■ Problem description
Restate, word for word and with nothing added, the lines from the one containing "(loading (ui w) = true <->" through the last line of the material below.

%%

(** X12: without overlap, loading tells whether an attempt is in flight.
    In every state reached by a sequence in which a file is only selected
    while no earlier attempt is in flight, the state is loading exactly
    when one attempt is in flight and not loading exactly when none is;
    while it is loading neither an error nor a result is held, also after
    a reset. *)
Theorem serial_loading_tracks_attempt (k : option jsstring)
  (es : list event) (w : World) :
  steps k boot es = Some w ->
  serial k boot es = true ->
  (loading (ui w) = true <-> length (attempts w) = 1)
  /\ (loading (ui w) = false <-> attempts w = [])
  /\ (loading (ui w) = true ->
      nullish (error (ui w)) = true /\ nullish (plantInfo (ui w)) = true).
Proof.
  intros Hsteps Hserial.
  pose proof (steps_invariant k es boot w boot_invariant Hserial Hsteps)
    as Hinv.
  unfold settled_or_waiting in Hinv.
  destruct (attempts w) as [|a [|a' rest]]; [| |contradiction].
  - destruct Hinv as [Hl _]. rewrite Hl.
    repeat split; intros; try discriminate; reflexivity.
  - destruct Hinv as [Hl [He Hp]]. rewrite Hl.
    repeat split; intros; try discriminate; try reflexivity; assumption.
Qed.

Lemma serial_loading_tracks_attempt_witness :
  exists w,
    steps api_key boot reset_while_loading = Some w
    /\ loading (ui w) = true
    /\ length (attempts w) = 1
    /\ render (ui w) = Normal UploadPrompt.
Proof.
  eexists. split; [reflexivity|]. split; [reflexivity|].
  split; [|reflexivity].
  exact (proj1 (proj1 (serial_loading_tracks_attempt api_key
                         reset_while_loading _ eq_refl eq_refl)) eq_refl).
Defined.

%%

■ Result of the task
  (loading (ui w) = true <-> length (attempts w) = 1)
  /\ (loading (ui w) = false <-> attempts w = [])
  /\ (loading (ui w) = true ->
      nullish (error (ui w)) = true /\ nullish (plantInfo (ui w)) = true).
Proof.
  intros Hsteps Hserial.
  pose proof (steps_invariant k es boot w boot_invariant Hserial Hsteps)
    as Hinv.
  unfold settled_or_waiting in Hinv.
  destruct (attempts w) as [|a [|a' rest]]; [| |contradiction].
  - destruct Hinv as [Hl _]. rewrite Hl.
    repeat split; intros; try discriminate; reflexivity.
  - destruct Hinv as [Hl [He Hp]]. rewrite Hl.
    repeat split; intros; try discriminate; try reflexivity; assumption.
Qed.

Lemma serial_loading_tracks_attempt_witness :
  exists w,
    steps api_key boot reset_while_loading = Some w
    /\ loading (ui w) = true
    /\ length (attempts w) = 1
    /\ render (ui w) = Normal UploadPrompt.
Proof.
  eexists. split; [reflexivity|]. split; [reflexivity|].
  split; [|reflexivity].
  exact (proj1 (proj1 (serial_loading_tracks_attempt api_key
                         reset_while_loading _ eq_refl eq_refl)) eq_refl).
Defined.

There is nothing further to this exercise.